10 IVF Financing Options
Once you've determined that in vitro fertilization (IVF) treatment is your next step along the path to parenthood, you’ll want to determine how you’re going to pay for treatment – and you'll probably have more options than you realize!
- Insurance. Currently fifteen states mandate some form of fertility treatment coverage and it varies by state. The first place you can start is to see if your state is one that requires infertility insurance benefits. Even if your state doesn’t mandate fertility health insurance, your health insurance plan may offer some form of coverage.
- IVF programs. Many clinics offer discounted fees for course-of-treatment IVF programs, such as our Multi-Cycle Programs.
- Fertility Financing. Loans to help cover Multi-Cycle Programs are available through our lending partners like Health Credit Services. Click here for details.
- Existing assets and investments. You may be able to use a home equity line of credit, take a loan against your 401K or other investment and insurance policy for infertility treatment financing.
- Credit card companies. Using a credit card to pay for treatment is another option. If your account is in good standing, you may want to contact your credit card issuer to request an increase in your line of credit (sometimes at a reduced interest rate) that you can use as part of your infertility financing plan. While there are no guarantees, it doesn’t hurt to ask!
- Family members. Don’t overlook family members who may be willing to loan you money – possibly with no interest.

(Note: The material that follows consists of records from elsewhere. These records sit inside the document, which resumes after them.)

(** * Lead management: import pipeline, lead model, lead controller, field mapper

    A shallow embedding of
      - backend/src/models/Lead.ts                 (schema, pre-save hook, unique indexes,
                                                    findDuplicates, addNote)
      - backend/src/controllers/excelController.ts (validateAndNormalizeLeadRow, importFromExcel,
                                                    the data of getImportTemplate)
      - backend/src/controllers/leadController.ts  (createLead, updateLead, getLeadById,
                                                    deleteLead, assignLeads, addNote;
                                                    src/unnamed/part_006)
      - frontend/src/pages/SmartImportLeads.tsx    (initializeFieldMappings, updateFieldMapping,
                                                    addFieldMapping, removeFieldMapping,
                                                    validateMappings)
      - frontend/src/pages/AddLead.tsx             (validateForm; src/unnamed/part_001)

    JavaScript strings are modelled as [string] (sequences of 8-bit code
    units); case mapping and white space are the ASCII ones.  Spreadsheet
    cells are read with [raw: false], so a cell is either absent
    ([undefined], here [None]) or a string.  The MongoDB collection is an
    explicit store threaded through every operation.  A lead is named by
    an identifier the collection can hold; where a statement depends on
    it, a request parameter that is no ObjectId is a case of its own
    ([Endpoints.Param]).  [new ObjectId(s)], whose answer depends on the
    driver, is a parameter of the operations that call it. *)

From Stdlib Require Import String Ascii List Bool Arith Lia.
From Stdlib Require Import DecimalString.
Import ListNotations.

Local Open Scope string_scope.
Local Open Scope list_scope.
Local Open Scope nat_scope.

Set Implicit Arguments.

(** String concatenation (JavaScript [+] and template literals). *)
Infix "+++" := String.append (right associativity, at level 60).

(* ================================================================== *)
(** ** JavaScript string primitives *)
(* ================================================================== *)

Module Js.

(** [\s] restricted to ASCII: TAB, LF, VT, FF, CR and SPACE. *)
Definition is_space (c : ascii) : bool :=
  let n := nat_of_ascii c in
  ((9 <=? n) && (n <=? 13)) || (n =? 32).

Definition lower_char (c : ascii) : ascii :=
  let n := nat_of_ascii c in
  if (65 <=? n) && (n <=? 90) then ascii_of_nat (n + 32) else c.

(** [String.prototype.toLowerCase] *)
Fixpoint toLowerCase (s : string) : string :=
  match s with
  | EmptyString => EmptyString
  | String c r => String (lower_char c) (toLowerCase r)
  end.

Fixpoint trimStart (s : string) : string :=
  match s with
  | EmptyString => EmptyString
  | String c r => if is_space c then trimStart r else s
  end.

Definition is_empty (s : string) : bool :=
  match s with EmptyString => true | _ => false end.

Fixpoint trimEnd (s : string) : string :=
  match s with
  | EmptyString => EmptyString
  | String c r =>
      let r' := trimEnd r in
      if is_space c && is_empty r' then EmptyString else String c r'
  end.

(** [String.prototype.trim] *)
Definition trim (s : string) : string := trimEnd (trimStart s).

(** [String.prototype.includes] *)
Fixpoint includes (s sub : string) : bool :=
  prefix sub s ||
  match s with
  | EmptyString => false
  | String _ r => includes r sub
  end.

(** [Array.prototype.join] *)
Definition join (sep : string) (l : list string) : string := String.concat sep l.

(** [Array.prototype.includes] on an array of strings *)
Definition mem (x : string) (l : list string) : bool := existsb (String.eqb x) l.

(** Truthiness of a value that is a string or [undefined]. *)
Definition truthy (v : option string) : bool :=
  match v with
  | Some s => negb (is_empty s)
  | None => false
  end.

(** Template-literal rendering of a non-negative integer. *)
Definition of_nat (n : nat) : string := NilZero.string_of_uint (Nat.to_uint n).

(** [Array.prototype.findIndex]; [None] stands for the result [-1]. *)
Fixpoint findIndex {A} (p : A -> bool) (l : list A) : option nat :=
  match l with
  | [] => None
  | x :: r => if p x then Some 0 else option_map S (findIndex p r)
  end.

End Js.

(* ================================================================== *)
(** ** Regular expressions (anchored, as used with [^...$] and [test]) *)
(* ================================================================== *)

Module Regex.

Inductive re : Type :=
| Void
| Eps
| Class (p : ascii -> bool)
| Cat (r1 r2 : re)
| Alt (r1 r2 : re)
| Star (r : re).

Definition Plus (r : re) : re := Cat r (Star r).
Definition Opt (r : re) : re := Alt Eps r.

(** [r{lo,lo+extra}] *)
Fixpoint AtMost (extra : nat) (r : re) : re :=
  match extra with
  | 0 => Eps
  | S k => Opt (Cat r (AtMost k r))
  end.

Fixpoint Repeat (lo extra : nat) (r : re) : re :=
  match lo with
  | 0 => AtMost extra r
  | S k => Cat r (Repeat k extra r)
  end.

Fixpoint nullable (r : re) : bool :=
  match r with
  | Void => false
  | Eps => true
  | Class _ => false
  | Cat a b => nullable a && nullable b
  | Alt a b => nullable a || nullable b
  | Star _ => true
  end.

Fixpoint deriv (c : ascii) (r : re) : re :=
  match r with
  | Void => Void
  | Eps => Void
  | Class p => if p c then Eps else Void
  | Cat a b =>
      if nullable a then Alt (Cat (deriv c a) b) (deriv c b)
      else Cat (deriv c a) b
  | Alt a b => Alt (deriv c a) (deriv c b)
  | Star a => Cat (deriv c a) (Star a)
  end.
Definition set_FrameRate (v : Z) (s : SettingsT) : SettingsT :=
  mkSettings (FrameWidth s) (FrameHeight s) v (JpegQuality s) (WebPort s)
    (HtRealm s) (HtDigestFileName s) (CameraConfigFileName s)
    (CustomWebContent s) (BotTitle s) (ViewersGroup s) (ConfigGroup s).

Definition set_JpegQuality (v : Z) (s : SettingsT) : SettingsT :=
  mkSettings (FrameWidth s) (FrameHeight s) (FrameRate s) v (WebPort s)
    (HtRealm s) (HtDigestFileName s) (CameraConfigFileName s)
    (CustomWebContent s) (BotTitle s) (ViewersGroup s) (ConfigGroup s).

Definition set_WebPort (v : Z) (s : SettingsT) : SettingsT :=
  mkSettings (FrameWidth s) (FrameHeight s) (FrameRate s) (JpegQuality s) v
    (HtRealm s) (HtDigestFileName s) (CameraConfigFileName s)
    (CustomWebContent s) (BotTitle s) (ViewersGroup s) (ConfigGroup s).

Definition set_HtRealm (v : string) (s : SettingsT) : SettingsT :=
  mkSettings (FrameWidth s) (FrameHeight s) (FrameRate s) (JpegQuality s)
    (WebPort s) v (HtDigestFileName s) (CameraConfigFileName s)
    (CustomWebContent s) (BotTitle s) (ViewersGroup s) (ConfigGroup s).

Definition set_HtDigestFileName (v : string) (s : SettingsT) : SettingsT :=
  mkSettings (FrameWidth s) (FrameHeight s) (FrameRate s) (JpegQuality s)
    (WebPort s) (HtRealm s) v (CameraConfigFileName s)
    (CustomWebContent s) (BotTitle s) (ViewersGroup s) (ConfigGroup s).

Definition set_CameraConfigFileName (v : string) (s : SettingsT) : SettingsT :=
  mkSettings (FrameWidth s) (FrameHeight s) (FrameRate s) (JpegQuality s)
    (WebPort s) (HtRealm s) (HtDigestFileName s) v
    (CustomWebContent s) (BotTitle s) (ViewersGroup s) (ConfigGroup s).

Definition set_CustomWebContent (v : string) (s : SettingsT) : SettingsT :=
  mkSettings (FrameWidth s) (FrameHeight s) (FrameRate s) (JpegQuality s)
    (WebPort s) (HtRealm s) (HtDigestFileName s) (CameraConfigFileName s)
    v (BotTitle s) (ViewersGroup s) (ConfigGroup s).

Definition set_BotTitle (v : string) (s : SettingsT) : SettingsT :=
  mkSettings (FrameWidth s) (FrameHeight s) (FrameRate s) (JpegQuality s)
    (WebPort s) (HtRealm s) (HtDigestFileName s) (CameraConfigFileName s)
    (CustomWebContent s) v (ViewersGroup s) (ConfigGroup s).

Definition set_ViewersGroup (v : UserGroup) (s : SettingsT) : SettingsT :=
  mkSettings (FrameWidth s) (FrameHeight s) (FrameRate s) (JpegQuality s)
    (WebPort s) (HtRealm s) (HtDigestFileName s) (CameraConfigFileName s)
    (CustomWebContent s) (BotTitle s) v (ConfigGroup s).

Definition set_ConfigGroup (v : UserGroup) (s : SettingsT) : SettingsT :=
  mkSettings (FrameWidth s) (FrameHeight s) (FrameRate s) (JpegQuality s)
    (WebPort s) (HtRealm s) (HtDigestFileName s) (CameraConfigFileName s)
    (CustomWebContent s) (BotTitle s) (ViewersGroup s) v.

- Fertility Grants. There are a number of nonprofit organizations that provide funding for patients who can’t afford fertility treatment, such as B.U.M.P.S., The Cade Foundation, and Fertile Dreams among others.
- Military families. Some clinics offer special rates to men and women actively serving in the military, as well as veterans.
- Savings Accounts. There are a number of savings accounts in the market, but two of the most popular include:
FSAs (Flexible Spending Accounts) FSA accounts allow you to set aside a portion of your earnings to pay for qualified medical expenses. The money you contribute is not subject to payroll taxes, but the money must be spent by the end of each plan year.
HSAs (Health Savings Accounts) HSA accounts are tax-sheltered savings accounts that can only be used for current or future medical expenses. You can enroll in an HSA if you have a qualified High Deductible Health Plan (HDHP). There is no expiration date on the money in your account and any unused funds will remain in your account and grow interest.
- Savings. And of course there’s always the opportunity to start saving now. It could mean delaying treatment, but with a well-thought-out budget, you may have the resources available sooner than you think.
Once you know that undergoing infertility treatment is your next step towards becoming a parent, having a solid understanding of the associated costs and being proactive about your fertility financing options will provide you with the information you need to make the best decisions possible.